On November 26, 2022, a SpaceX Dragon spacecraft with a Falcon 9 rocket successfully launched from the Kennedy Space Center at Cape Canaveral in the United States. This is the first time that two Ukrainian school projects have participated in an international mission. Last year, the Junior Academy of Sciences of Ukraine (JAS) joined SSEP for the first time. Seven schools from six regions of Ukraine took part in the pilot competition. The Kyiv innovation park UNIT.City and the family investment company Dovgiy Family Office provided great assistance to the MAS in organizing and conducting the competition.
Mission 16 SSEP (Student Spaceflight Experiments Program) has been operating since 2010 and has already delivered more than 300 school projects to the International Space Station (ISS). In total, more than 134 thousand students from nearly 3 thousand educational institutions around the world worked on real experiments and submitted more than 27 thousand proposals for space research.
A total of 962 students in grades 7-11 under the guidance of 34 teachers competed for the right to represent Ukraine at SSEP. A total of 238 projects were submitted to the jury. The winners of the competition were students from the Richelieu Odesa Science Lyceum and Kharkiv Gymnasium No. 47, who researched the topics “The Effect of Microgravity on Potassium Hexacyanoferrate(III)” and “Strengthening of Dental Materials in Microgravity”.
All the members of the winning teams watched the rocket take off at Cape Canaveral, the historic Pad 39A from which all Apollo missions to the Moon were launched. In parallel with the experiments on the ISS, the teams will also conduct research in laboratories on Earth under the supervision of experts from NASA, the National Center for Earth and Space Education (USA) and the private American space company Nanoracks. Upon completion of the experiment on the ISS, the participants will compare the results of the research with the results in Earth’s gravity.

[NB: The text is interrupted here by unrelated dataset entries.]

(* ===== verification/Reboot.v ===== *)
(** * Reboots and checkpoints

    The recovery handshake of [runtime_protocol/service.py]: a worker whose
    host has to restart asks for a one-shot nonce ([prepare_reboot]), stores a
    checkpoint ([checkpoint_attempt]), has the host rebooted
    ([request_reboot]) and takes the task up again from the checkpoint
    ([resume_attempt]).  [request_reboot] runs the executor outside the mutex,
    so it is also given as the two transactions it is made of,
    [reserve_reboot] and [report_reboot].  The checkpoint files and the
    executor of the host are parameters. *)

From Stdlib Require Import ZArith String Ascii List Bool Lia.
From stdpp Require Import base list strings.
From S2P Require Import Prelude Json Errors Facts Sha256 Store Idempotency Ledger Bindings.
From S2P Require Import Executors Continuations Snapshots Delegation Claim Outputs Settle Runs.
From S2P Require Import Admission Effects Wire Durable Commands Deployments Activation Recovery Dispatch.

Open Scope Z_scope.

Definition CHECKPOINT_MAX_BYTES : Z := 1024 * 1024.
Definition REBOOT_COMMAND_ALLOWLIST : list string := ["reboot"; "resume"].

(** The callable the host injects: whether it takes a command and a
    checkpoint, and its outcome at a reading of the environment. *)
Record executor := RebootExecutor {
  re_accepts : bool;
  re_call : nat -> string -> json -> res json }.

(** [type(exc).__name__] *)
Definition exn_name (c : ExnClass) : string :=
  match c with
  | RuntimeErrorBase => "RuntimeErrorBase"
  | AuthorizationError => "AuthorizationError"
  | ConflictError => "ConflictError"
  | ValidationError => "ValidationError"
  | ForbiddenError => "ForbiddenError"
  | CapabilityUnavailableError => "CapabilityUnavailableError"
  | NotFoundError => "NotFoundError"
  | RetiredRouteError => "RetiredRouteError"
  | OwnerBusyError => "OwnerBusyError"
  | RealmAdmissionError => "RealmAdmissionError"
  | LeaseError => "LeaseError"
  | ProtocolError => "ProtocolError"
  | BodyTooLargeError => "BodyTooLargeError"
  | InvalidRequestError => "InvalidRequestError"
  | IdempotencyWindowExpired => "IdempotencyWindowExpired"
  | IntegrityError => "IntegrityError"
  | TypeError => "TypeError"
  | KeyError => "KeyError"
  | ValueError => "ValueError"
  | AttributeError => "AttributeError"
  | OverflowError => "OverflowError"
  | RecursionError => "RecursionError"
  | IndexError => "IndexError"
  | StopIteration => "StopIteration"
  | OSError => "OSError"
  end.

Section Reboot.
Context `{World} (svc : service) (fromisoformat : string -> option (Z * bool)).
(** Whether a checkpoint file could be written, and what the service was
    configured with. *)
Context (written : nat -> string -> string -> bool) (reboot_allowlist : list string) (reboot_executor : option executor).

(** ** Rows *)

Definition checkpoint_by_id (id : string) (t : tables) : option checkpoint_row :=
  find (fun c => String.eqb (ck_id c) id) (recovery_checkpoints t).

(** [ORDER BY created_at DESC LIMIT 1], the later row on a tie. *)
Definition later_checkpoint (best : option checkpoint_row) (c : checkpoint_row) : option checkpoint_row :=
  match best with
  | Some b => if stamp_ltb (ck_created_at c) (ck_created_at b) then best else Some c
  | None => Some c
  end.

Definition latest_checkpoint (p : checkpoint_row -> bool) (t : tables) : option checkpoint_row :=
  foldl later_checkpoint None (List.filter p (recovery_checkpoints t)).

Definition holds_checkpoint (c : checkpoint_row) (a : attempt_row) : bool :=
  String.eqb (at_task_id a) (ck_task_id c) && String.eqb (at_executor_id a) (ck_executor_id c) &&
  String.eqb (at_lease_id a) (ck_lease_id c) && (at_fence a =? ck_fence c).

(** [_checkpoint_row] *)
Definition find_checkpoint (checkpoint_id attempt_id : json) : M checkpoint_row :=
  row ← (if truthy checkpoint_id then
           row ← gets (checkpoint_by_id (text_of checkpoint_id));
           match row with
           | Some c => guard_raise (negb (is_null attempt_id) && negb (is_json_str (ck_attempt_id c) attempt_id)) LeaseError
                         "checkpoint is bound to a different attempt"
           | None => mret tt
           end;;
           mret row
         else gets (latest_checkpoint (fun c => is_json_str (ck_attempt_id c) attempt_id)));
  match row with
  | None => raiseM NotFoundError "recovery checkpoint not found"
  | Some c =>
      attempt ← gets (attempt_by_id (ck_attempt_id c));
      guard_raise (negb (match attempt with Some a => holds_checkpoint c a | None => false end)) ConflictError
        "recovery checkpoint identity is inconsistent";;
      mret c
  end.

Definition checkpoint_holder (c : checkpoint_row) : option lease_holder :=
  Some (LeaseHolder (ck_task_id c) (ck_executor_id c) None).

(** [Path(row["checkpoint_path"]).read_bytes()] *)
Definition read_checkpoint (path : string) : M string :=
  n ← tick;
  match checkpoint_file n path with
  | Some bytes => mret bytes
  | None => raiseM OSError "checkpoint file is unreadable"
  end.

(** [json.loads(checkpoint_bytes.decode("utf-8"))] *)
Definition load_checkpoint (bytes : string) : M json :=
  match durable_loads bytes with
  | Some v => mret v
  | None => raiseM ValueError "Expecting value"
  end.

(** The bytes of a checkpoint, as they were recorded. *)
Definition checked_checkpoint (c : checkpoint_row) : M json :=
  bytes ← read_checkpoint (ck_checkpoint_path c);
  guard_raise (negb (String.eqb (sha256 bytes) (ck_checkpoint_digest c))) ConflictError
    "recovery checkpoint digest mismatch";;
  load_checkpoint bytes.

(** ** Authorization *)

Definition supplies (value : json) (nonce : string) : bool := truthy value && String.eqb (py_text value) nonce.

Definition nonce_expired (a : attempt_row) : M bool :=
  match at_recovery_nonce_expires_at a with
  | Some s => if stamp_truthy (Some s) then timestamp ← now; mret (stamp_leb s timestamp) else mret false
  | None => mret false
  end.

(** [_reboot_authorized] *)
Definition reboot_authorized (body : json) (attempt_id : string) (expected : option string) (allow_consumed : bool)
  : M string :=
  attempt ← gets (attempt_by_id attempt_id);
  guard_raise (jhas body "authorization_nonce") ValidationError
    "authorization_nonce is not supported; use authorization";;
  match attempt with
  | Some a =>
      match at_recovery_nonce a with
      | Some nonce =>
          guard_raise (negb (nonempty nonce)) ValidationError "prepare_reboot is required before recovery";;
          guard_raise (at_recovery_nonce_used a && negb allow_consumed) ConflictError
            "recovery authorization has already been consumed";;
          late ← nonce_expired a;
          guard_raise late ValidationError "recovery authorization has expired";;
          guard_raise (negb (supplies (jget body "nonce") nonce) || negb (supplies (jget body "authorization") nonce) ||
                       match expected with Some e => negb (String.eqb e nonce) | None => false end) ValidationError
            "recovery nonce authorization is required";;
          mret nonce
      | None => raiseM ValidationError "prepare_reboot is required before recovery"
      end
  | None => raiseM ValidationError "prepare_reboot is required before recovery"
  end.

(** ** prepare_reboot *)

Definition prepare_fields : list string := ["attempt_id"; "lease_id"; "fence"; "runtime_epoch"].

(** The nonce that may be handed out again. *)
Definition reusable_nonce (a : attempt_row) : M (option (string * option stamp)) :=
  match at_recovery_nonce a with
  | Some nonce =>
      if negb (nonempty nonce) || at_recovery_nonce_used a then mret None else
      late ← nonce_expired a;
      mret (if (late : bool) then None else Some (nonce, at_recovery_nonce_expires_at a))
  | None => mret None
  end.

Definition issue_nonce (a : attempt_row) : M (string * option stamp) :=
  transaction (
    reusable ← reusable_nonce a;
    match reusable with
    | Some r => mret r
    | None =>
        first ← new_id;
        second ← new_id;
        expires_at ← now_plus 300;
        let nonce := first +:+ second in
        update_attempts (fun x => String.eqb (at_id x) (at_id a) && negb (at_settled x)) (fun x => x {{
          at_recovery_nonce := Some nonce; at_recovery_nonce_expires_at := Some expires_at;
          at_recovery_nonce_used := false }});;
        mret (nonce, Some expires_at)
    end).

Definition seconds_left (expires_at : option stamp) : M Z :=
  match expires_at with
  | None => raiseM TypeError "fromisoformat: argument must be str"
  | Some (Malformed _) => raiseM ValueError "Invalid isoformat string"
  | Some (At ms) => us ← utcnow; mret (Z.max 0 ((ms * 1000 - us) / 1000000))
  end.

The experiment of the students of Kharkiv Gymnasium No. 47 will help to find out whether dental materials cured in space differ from those formed on Earth. The effect of microgravity on the strength, internal integrity and hardness of fillings will be studied.
Minor Academy of Sciences will participate in the SSEP program next year as well. The competitive selection of projects has already begun.